Penelope (queen of obfuscation),
What does one have to do with the other?
I don’t like the smell of curry; so I stay out of Indian restaurants.
If the Indian restaurant had a great bar, but I didn’t like coming home with the smell of curry on my clothing, should I push to ban curry from restaurants?
What if I worked hard for many years so that I could open a cigar bar? Do you think my “private bar” should be considred a public venue, because I’m willing to let you in?
I have no problem with prohibiting smoking inside public venues. However, I do have a problem with the state/city making something, that is legal on the street, illegal in MY bar.
I have the right to refuse service to anyone who doesn’t like the smell of smoke, or is worried about the implications of tobacco smoke on their health. TO ALL OF YOU >>> STAY OUT.

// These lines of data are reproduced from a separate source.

(** * MTAPI: the refresh-and-cache engine of [mtapi/mtapi.py]

    A shallow embedding of the [Mtapi] class and of its inner [_Station]
    class, followed by the properties of the specification that can be
    stated about it.

    Conventions of the embedding.
    - A Python exception is a value: fallible code returns a [pyres].
    - A [datetime] is the integer number of microseconds since the epoch
      (the resolution of [datetime]); a [timedelta] is a number of
      microseconds.
    - [str] is Rocq's [string]; [upper] and [rstrip] act on ASCII letters,
      which is what stop and route identifiers are made of.
    - A Python [int] is an integer, a [float] a primitive binary64 float;
      the point of [get_by_point] is a pair of floats.
    - The [dict] of stations keeps its insertion order, so it is an
      association list; dictionaries that are only looked up and merged are
      [gmap]s, Python sets are [gset]s.
    - What the outside world answers during a call (the clock, the feeds,
      the timer helper, the [pow] of the C library) is an explicit
      argument. *)

From Stdlib Require Import ZArith Lia Ascii String List Sorted Permutation PrimFloat.
From Stdlib Require FloatAxioms SpecFloat FloatOps.
From stdpp Require Import gmap strings list fin_maps.

Local Open Scope Z_scope.

(** ** Python results *)

Inductive exn : Type :=
| KeyError
| IndexError
| TypeError
| ValueError
| OverflowError
| AttributeError
| UnboundLocalError.

Inductive pyres (A : Type) : Type :=
| Ret (a : A)
| Raise (e : exn).

Arguments Ret {A} a.
Arguments Raise {A} e.

#[global] Instance pyres_bind : MBind pyres :=
  fun A B (k : A -> pyres B) (m : pyres A) =>
    match m with
    | Ret a => k a
    | Raise e => Raise e
    end.

(** A [for] loop whose body may raise: the accumulator is the state the
    body mutates. *)
Fixpoint for_each {A S : Type} (body : S -> A -> pyres S) (l : list A) (s : S)
  : pyres S :=
  match l with
  | [] => Ret s
  | x :: rest => s' ← body s x; for_each body rest s'
  end.

(** A list comprehension whose element expression may raise. *)
Fixpoint comprehension {A B : Type} (f : A -> pyres B) (l : list A)
  : pyres (list B) :=
  match l with
  | [] => Ret []
  | x :: rest => y ← f x; ys ← comprehension f rest; Ret (y :: ys)
  end.

(** ** Strings *)

(** [str.upper] on ASCII letters. *)
Definition upper_ascii (c : ascii) : ascii :=
  let n := nat_of_ascii c in
  if ((97 <=? n) && (n <=? 122))%nat then ascii_of_nat (n - 32) else c.

Fixpoint upper (s : string) : string :=
  match s with
  | EmptyString => EmptyString
  | String c rest => String (upper_ascii c) (upper rest)
  end.

Definition is_NS (c : ascii) : bool :=
  Ascii.eqb c "N"%char || Ascii.eqb c "S"%char.

(** [s.rstrip('NS')]: every trailing character that is [N] or [S] goes. *)
Fixpoint rstrip_NS (s : string) : string :=
  match s with
  | EmptyString => EmptyString
  | String c rest =>
      match rstrip_NS rest with
      | EmptyString => if is_NS c then EmptyString else String c EmptyString
      | kept => String c kept
      end
  end.

(** [s[0]] *)
Definition first_char (s : string) : pyres string :=
  match s with
  | EmptyString => Raise IndexError
  | String c _ => Ret (String c EmptyString)
  end.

If you want a restaurant or bar that operates the way YOU want it to operate; open your own restaurant or bar. You’re welcome to open a “smoke free” operation. I promise not to push for an ordinance that would permit me to smoke in YOUR bar.
Any smoking ban in Missouri would have to be statewide. Currently, although 9 small Missouri cities and Kansas City MO have smoking bans, these will be overturned shortly by the courts (numerous challenges are underway in KC). KCMO even stopped enforcing their smoking ban, and numerous KCMO bars and restaurants allow smoking despite the ban. This is because MO state law (191.769 RSMO) permits a whole bunch of types of places, including bars and restaurants seating less than 50 people, bowling alleys, billiard parlors, and tobacco shops, to allow as much smoking as they see fit. MO state law doesn’t allow cities to prohibit what state law permits, and so true comprehensive smoking bans cannot be passed by cities in MO. This is also how it is in Michigan, and how it was in NJ, WA, and NH before those states’ statewide smoking bans.
For now, though, tough luck nanny state folks… municipal smoking bans are illegal in MO.